INSTRUCTIONS FOR THE TASK:
Could you please return each line of the data that has the word "String"?
(MATERIAL SUPPLIED begins)
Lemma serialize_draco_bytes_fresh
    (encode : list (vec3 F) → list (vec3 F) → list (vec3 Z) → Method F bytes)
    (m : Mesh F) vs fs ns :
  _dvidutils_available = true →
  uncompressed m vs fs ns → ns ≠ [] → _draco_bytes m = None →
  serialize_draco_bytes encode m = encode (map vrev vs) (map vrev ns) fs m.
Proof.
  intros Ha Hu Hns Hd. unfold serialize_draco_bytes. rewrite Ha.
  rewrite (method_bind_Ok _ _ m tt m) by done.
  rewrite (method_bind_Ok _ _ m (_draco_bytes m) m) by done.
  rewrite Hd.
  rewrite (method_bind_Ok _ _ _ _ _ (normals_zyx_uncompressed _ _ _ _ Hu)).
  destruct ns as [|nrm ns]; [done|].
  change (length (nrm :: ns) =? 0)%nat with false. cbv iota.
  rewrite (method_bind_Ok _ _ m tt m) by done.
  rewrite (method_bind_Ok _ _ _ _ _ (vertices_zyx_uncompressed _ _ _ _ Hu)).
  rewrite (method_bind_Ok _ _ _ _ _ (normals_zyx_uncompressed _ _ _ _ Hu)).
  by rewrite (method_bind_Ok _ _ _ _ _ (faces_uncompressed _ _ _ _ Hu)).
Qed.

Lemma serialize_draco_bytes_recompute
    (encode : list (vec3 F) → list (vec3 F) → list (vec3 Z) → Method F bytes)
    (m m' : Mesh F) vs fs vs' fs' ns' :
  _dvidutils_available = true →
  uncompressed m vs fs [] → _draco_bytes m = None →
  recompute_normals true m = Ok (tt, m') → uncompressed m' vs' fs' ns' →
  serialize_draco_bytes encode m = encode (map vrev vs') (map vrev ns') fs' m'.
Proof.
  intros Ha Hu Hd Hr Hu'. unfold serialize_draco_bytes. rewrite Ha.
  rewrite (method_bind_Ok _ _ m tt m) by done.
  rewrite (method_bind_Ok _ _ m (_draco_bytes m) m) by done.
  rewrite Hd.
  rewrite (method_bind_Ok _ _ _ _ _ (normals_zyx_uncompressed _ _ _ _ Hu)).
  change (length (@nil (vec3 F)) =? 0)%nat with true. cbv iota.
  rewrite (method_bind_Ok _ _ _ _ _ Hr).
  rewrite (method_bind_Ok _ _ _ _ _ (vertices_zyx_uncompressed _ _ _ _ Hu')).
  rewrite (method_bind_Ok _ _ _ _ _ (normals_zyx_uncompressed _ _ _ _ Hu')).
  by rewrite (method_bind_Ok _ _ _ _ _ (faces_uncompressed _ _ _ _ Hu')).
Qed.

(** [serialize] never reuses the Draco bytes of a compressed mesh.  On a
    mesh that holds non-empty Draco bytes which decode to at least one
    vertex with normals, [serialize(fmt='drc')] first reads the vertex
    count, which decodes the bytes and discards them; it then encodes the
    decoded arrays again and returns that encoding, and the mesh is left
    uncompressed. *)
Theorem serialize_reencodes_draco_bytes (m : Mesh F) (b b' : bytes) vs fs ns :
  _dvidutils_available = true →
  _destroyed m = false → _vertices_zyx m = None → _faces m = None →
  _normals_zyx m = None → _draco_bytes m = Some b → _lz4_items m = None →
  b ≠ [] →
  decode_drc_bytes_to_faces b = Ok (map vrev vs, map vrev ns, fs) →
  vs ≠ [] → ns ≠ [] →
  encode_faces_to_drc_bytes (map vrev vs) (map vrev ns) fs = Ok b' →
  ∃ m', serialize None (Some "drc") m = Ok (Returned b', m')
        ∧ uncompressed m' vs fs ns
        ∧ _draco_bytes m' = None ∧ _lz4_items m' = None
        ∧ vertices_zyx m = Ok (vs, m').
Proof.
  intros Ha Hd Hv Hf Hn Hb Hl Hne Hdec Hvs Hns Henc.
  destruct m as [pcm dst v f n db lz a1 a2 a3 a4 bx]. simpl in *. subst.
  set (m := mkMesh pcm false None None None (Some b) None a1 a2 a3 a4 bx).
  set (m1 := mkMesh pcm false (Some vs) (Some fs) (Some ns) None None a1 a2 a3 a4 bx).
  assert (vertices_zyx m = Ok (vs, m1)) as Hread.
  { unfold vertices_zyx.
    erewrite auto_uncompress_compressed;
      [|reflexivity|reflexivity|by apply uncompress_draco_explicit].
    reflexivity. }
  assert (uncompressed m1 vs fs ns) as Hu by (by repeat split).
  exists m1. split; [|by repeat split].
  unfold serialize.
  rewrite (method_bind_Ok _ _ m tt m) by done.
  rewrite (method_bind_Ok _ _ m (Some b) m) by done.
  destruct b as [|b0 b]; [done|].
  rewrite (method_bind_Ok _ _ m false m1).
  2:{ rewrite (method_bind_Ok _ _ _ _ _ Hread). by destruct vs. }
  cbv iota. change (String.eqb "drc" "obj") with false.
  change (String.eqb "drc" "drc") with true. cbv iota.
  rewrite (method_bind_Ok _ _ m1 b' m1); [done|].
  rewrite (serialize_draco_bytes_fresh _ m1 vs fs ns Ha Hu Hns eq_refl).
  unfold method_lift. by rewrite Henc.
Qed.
(MATERIAL SUPPLIED ends)
EXPECTED OUTPUT:
  cbv iota. change (String.eqb "drc" "obj") with false.
  change (String.eqb "drc" "drc") with true. cbv iota.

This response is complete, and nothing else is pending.